Because when things happen, which they always do,
Getting it done with Him, makes it a job for two. 

So to bring it back around to my first thought about how to say what you want or need to say (because it's the truth to what you think or feel--aka: being present and open) to someone you are afraid it will hurt because it disagrees with them or you know they will respond a certain way that will bring more pain....I guess the only way is to do it with the Holy Spirit.  We have to be Honest with each other, trusting that our mess ups will be handled by the Holy Spirit as we surrender to His way or working all things in our hearts out.  We are present, we are honest, and the more of a mess we see and sit in it with Him the less afraid we become as we finally begin to see that Almighty God is in the room, and He's been wearing the cleaning apron right before us! 

We can speak the truth in love and make a mess only because God is with us to clean up when things get bad.  But we have to be present to see it.  We have to be in the mess, experiencing it even if all we can do is nothing but watch as God becomes more our Real God after the mess has been made.  In that way, we can do all things through Christ who gives us this courage and reassurance.  

In terms of relationships and becoming intimate with others, it's scary.  It's the worst garage of messes coming together!  We find that going into deep relationships is opening our hearts.  That's why most of us avoid deep and vulnerable real relationships.

One foul heart (yours) was scary but two is disastrous!  The mess will be worse than our own alone.  So naturally it seems better to shut relationships out and go it alone.  But the mess is not the problem.  Our belief that God is with us is  the actual problem.  If looking at Jesus is all it takes, then look at Jesus, He stands in the midst of our messiest mess: the heart.  
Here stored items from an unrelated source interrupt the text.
(* ===== verification/Tui.v ===== *)
(** * Tui: the terminal panel of lan-linkctl

    Models crates/ctl/src/tui.rs: the state of the panel, its line editor, its
    commands, its history and completion, the keys of [run_app] and the lines
    that [ui] shows.  A string is its UTF-8 bytes and the cursor is an index of
    them, as in the code: an operation is [None] when it panics, which [insert]
    and [remove] do away from the bounds of a character.  The height of the output
    area is an argument: ratatui computes it. *)
From Stdlib Require Import Ascii.
From S2P Require Import Prelude Text Lines.

(** ** Strings by byte index *)

Definition string_bytes := String.string_of_list_byte.
(** [s.insert(i, c)], [s.remove(i)]: the whole character at [i] goes. *)
Definition str_insert (i : nat) (c s : string) : option string :=
  if char_boundary i s
  then Some (string_bytes (take i (as_bytes s) ++ as_bytes c ++ drop i (as_bytes s))) else None.
Definition str_remove (i : nat) (s : string) : option string :=
  if char_boundary i s
  then match chars (drop i (as_bytes s)) with
       | c :: cs => Some (string_bytes (take i (as_bytes s) ++ mjoin cs))
       | [] => None
       end
  else None.
(** [s.to_lowercase()] as far as it can start an ASCII word: the Kelvin sign is the only
    character outside ASCII whose lower case is in it, the others stay. *)
Definition lower_char (c : list byte) : list byte :=
  match c with
  | [b] => [if in_range 0x41 0x5A b then byte_of_Z (Z_of_byte b + 32) else b]
  | [Byte.xe2; Byte.x84; Byte.xaa] => [Byte.x6b]
  | _ => c
  end.
Definition to_lowercase (s : string) : string := string_bytes (mjoin (lower_char <$> chars (as_bytes s))).
(** [c.is_alphanumeric()] on ASCII. *)
Definition ascii_alphanumeric (b : byte) : bool :=
  in_range 0x30 0x39 b || in_range 0x41 0x5A b || in_range 0x61 0x7A b.

(** ** State *)

Record NodeInfo := mkNode { node_name : string; node_addr : string }.
Record TuiApp := mkTui {
  history : list string;
  history_idx : option nat;
  input : string;
  cursor : nat;
  output : list string;
  scroll : nat;
  nodes : list NodeInfo;
  selected_node : nat;
  completions : list string;
  (** Stored and never read. *)
  completion_idx : nat;
  show_completions : bool
}.

Definition NODES : list (string * string) :=
  [("tuanzi", "192.168.31.244:9876"); ("rk1", "107.174.92.188:9876"); ("rk2", "23.238.57.141:9876");
   ("lv1", "96.9.225.57:9876"); ("lv2", "173.249.199.86:9876"); ("lv3", "108.171.195.161:9876");
   ("xh", "47.108.166.171:9876")]%string.
Definition BUILTIN_CMDS : list string :=
  ["help"; "exit"; "clear"; "node"; "exec"; "push"; "pull"; "cat"; "tail"; "ls"; "ps"; "free"; "df"; "uptime";
   "hostname"; "info"; "service"; "docker"; "pkg"]%string.

Definition set_input (i : string) (c : nat) (a : TuiApp) : TuiApp :=
  mkTui (history a) (history_idx a) i c (output a) (scroll a) (nodes a) (selected_node a) (completions a) (completion_idx a) (show_completions a).
Definition set_history (h : list string) (i : option nat) (a : TuiApp) : TuiApp :=
  mkTui h i (input a) (cursor a) (output a) (scroll a) (nodes a) (selected_node a) (completions a) (completion_idx a) (show_completions a).
Definition set_output (o : list string) (s : nat) (a : TuiApp) : TuiApp :=
  mkTui (history a) (history_idx a) (input a) (cursor a) o s (nodes a) (selected_node a) (completions a) (completion_idx a) (show_completions a).
Definition set_node (n : nat) (a : TuiApp) : TuiApp :=
  mkTui (history a) (history_idx a) (input a) (cursor a) (output a) (scroll a) (nodes a) n (completions a) (completion_idx a) (show_completions a).
Definition set_show (b : bool) (a : TuiApp) : TuiApp :=
  mkTui (history a) (history_idx a) (input a) (cursor a) (output a) (scroll a) (nodes a) (selected_node a) (completions a) (completion_idx a) b.

Definition new : TuiApp :=
  let nodes := (λ e, mkNode e.1 e.2) <$> NODES in
  let first := default (mkNode "" "") (head nodes) in
  mkTui [] None "" 0
    ["lan-linkctl TUI — 交互式远程终端";
     pretty (length nodes) +:+ " 个节点已配置。输入 help 查看命令。";
     "当前节点: " +:+ node_name first +:+ " (" +:+ node_addr first +:+ ")";
     ""]%string
    0 nodes 0 BUILTIN_CMDS 0 false.

(** ** The line editor *)

Definition add_output (line : string) (a : TuiApp) : TuiApp :=
  let o := output a ++ [line] in set_output o (length o - 1) a.
Definition add_outputs (ls : list string) (a : TuiApp) : TuiApp := foldl (flip add_output) a ls.

Definition insert_char (c : string) (a : TuiApp) : option TuiApp :=
  (λ s, set_input s (S (cursor a)) a) <$> str_insert (cursor a) c (input a).
Definition delete_char (a : TuiApp) : option TuiApp :=
  match cursor a with
  | O => Some a
  | S c => (λ s, set_input s c a) <$> str_remove c (input a)
  end.
Definition move_left (a : TuiApp) : TuiApp := set_input (input a) (cursor a - 1) a.
Definition move_right (a : TuiApp) : TuiApp :=
  if (cursor a <? byte_len (input a))%nat then set_input (input a) (S (cursor a)) a else a.

(** ** History and completion *)

Definition history_up (a : TuiApp) : option TuiApp :=
  match history a with
  | [] => Some a
  | _ =>
      let idx := match history_idx a with
                 | Some i => if (0 <? i)%nat then Some (i - 1)%nat else None
                 | None => Some (length (history a) - 1)%nat
                 end in
      match idx with
      | None => Some a
      | Some idx => (λ s, set_input s (byte_len s) (set_history (history a) (Some idx) a)) <$> history a !! idx
      end
  end.
Definition history_down (a : TuiApp) : option TuiApp :=
  match history_idx a with
  | None => Some a
  | Some i =>
      if (i + 1 <? length (history a))%nat
      then (λ s, set_input s (byte_len s) (set_history (history a) (Some (i + 1)%nat) a)) <$> history a !! (i + 1)%nat
      else Some (set_input "" 0 (set_history (history a) None a))
  end.
Definition tab_complete (a : TuiApp) : TuiApp :=
  if (byte_len (input a) =? 0)%nat then a else
  let prefix := to_lowercase (default ""%string (head (split_whitespace (input a)))) in
  match filter (λ c, starts_with prefix c = true) (completions a) with
  | [] => a
  | [m] =>
      let s := if forallb ascii_alphanumeric (as_bytes m) then m +:+ " " else m in
      set_show false (set_input s (byte_len s) a)
  | _ => set_show (negb (show_completions a)) a
  end.

(** ** Commands *)

Definition whoami : string := "win".
Definition current_node (a : TuiApp) : option NodeInfo := nodes a !! selected_node a.
Definition node_names (a : TuiApp) : string := String.concat ", " (node_name <$> nodes a).
Definition help_lines : list string :=
  [" 内置命令:";
   "  help              — 显示此帮助";
   "  exit/quit         — 退出 TUI";
   "  clear/cls         — 清屏";
   "  node <name>       — 切换节点 (tab 补全)";
   "  exec <cmd>        — 远程执行命令";
   "  push -l <本地> -r <远端> — 上传文件";
   "  pull -r <远端> -l <本地> — 下载文件";
   "  cat <path>        — 查看文件";
   "  tail <path>       — 查看文件末尾";
   "  ls [path]         — 列出目录";
   "  ps                — 进程列表";
   "  free              — 内存使用";
   "  df                — 磁盘使用";
   ""]%string.
Definition find_node (name : string) (a : TuiApp) : option nat :=
  fst <$> list_find (λ n, node_name n = name) (nodes a).

(** The [match] on the first word. *)
Definition run_command (parts : list string) (a : TuiApp) : option TuiApp :=
  let word := default ""%string (head parts) in
  if bool_decide (word = "exit" ∨ word = "quit")%string then Some a
  else if bool_decide (word = "clear" ∨ word = "cls")%string then Some (set_output [] (scroll a) a)
  else if bool_decide (word = "help")%string then
    let a := add_outputs help_lines a in Some (add_output (" 节点: " +:+ node_names a) a)
  else if bool_decide (word = "node")%string then
    match parts with
    | _ :: name :: _ =>
        match find_node name a with
        | Some idx =>
            let a := set_node idx a in
            (λ n, add_output ("切换到节点: " +:+ node_name n +:+ " (" +:+ node_addr n +:+ ")") a) <$> current_node a
        | None => Some (add_output ("未知节点: " +:+ name) a)
        end
    | _ =>
        (λ n, add_output ("可用节点: " +:+ node_names a)
                (add_output ("当前节点: " +:+ node_name n +:+ " (" +:+ node_addr n +:+ ")") a)) <$> current_node a
    end
  else Some (add_output "(执行中...)" a).

Definition submit (a : TuiApp) : option TuiApp :=
  let cmd := trim (input a) in
  if (byte_len cmd =? 0)%nat then Some a else
  let a := set_history (history a ++ [cmd]) None a in
  n ← current_node a;
  let a := add_output (whoami +:+ "@" +:+ node_name n +:+ "> " +:+ cmd) a in
  match split_whitespace cmd with
  | [] => None
  | parts => (λ a, set_show false (set_input "" 0 a)) <$> run_command parts a
  end.

(** ** The keys of [run_app] *)

Inductive KeyCode :=
| Char (c : string) | Enter | Backspace | Left | Right | Up | Down | Tab | PageUp | PageDown | Home | End | OtherKey.
(** A pressed key, and whether control is held. *)
Record KeyEvent := mkKey { code : KeyCode; control : bool }.

(** [Some None]: the panel is left. *)
Definition handle_key (key : KeyEvent) (a : TuiApp) : option (option TuiApp) :=
  let last_line := (length (output a) - 1)%nat in
  match code key with
  | Char c =>
      if control key && bool_decide (c = "c")%string then Some (Some (add_output "^C" a))
      else if control key && bool_decide (c = "d")%string then Some None
      else Some <$> insert_char c a
  | Enter =>
      if bool_decide (trim (input a) = "exit" ∨ trim (input a) = "quit")%string then Some None
      else Some <$> submit a
  | Backspace => Some <$> delete_char a
  | Left => Some (Some (move_left a))
  | Right => Some (Some (move_right a))
  | Up => Some <$> history_up a
  | Down => Some <$> history_down a
  | Tab => Some (Some (tab_complete a))
  | PageUp => Some (Some (set_output (output a) (scroll a - 10) a))
  | PageDown => Some (Some (set_output (output a) (min (scroll a + 10) last_line) a))
  | Home => Some (Some (set_output (output a) 0 a))
  | End => Some (Some (set_output (output a) last_line a))
  | OtherKey => Some (Some a)
  end.
(** The keys until one leaves the panel. *)
Fixpoint run_app (keys : list KeyEvent) (a : TuiApp) : option (option TuiApp) :=
  match keys with
  | [] => Some (Some a)
  | key :: keys =>
      match handle_key key a with
      | Some (Some a) => run_app keys a
      | r => r
      end
  end.

(** ** What [ui] shows *)

Definition start_line (output_height : nat) (a : TuiApp) : nat :=
  if (length (output a) <? scroll a + output_height)%nat
  then if (output_height <? length (output a))%nat then length (output a) - output_height else 0
  else scroll a.
(** The lines given to the output widget. *)
Definition visible (output_height : nat) (a : TuiApp) : list string :=
  take output_height (drop (start_line output_height a) (output a)).
(** The column of the cursor. *)
Definition cursor_x (a : TuiApp) : Z := wrap 16 (2 + Z.of_nat (cursor a)).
(Side note:  you'll know you're looking at Him because you'll literally be staring at your mess and at first it just looks empty because the mess is overwhelming in your eyes, until you find Him wearing a cleaning apron somewhere there.  You will see Him there, in that kind of humble outfit doing some dusting or moving out some boxes, and it'll amaze you as you just stare.  Perhaps you'll give Him a hand at some point, something really weak like handing Him a cloth for Him to wipe down the grease, but mostly He just wants you there because He loves you.)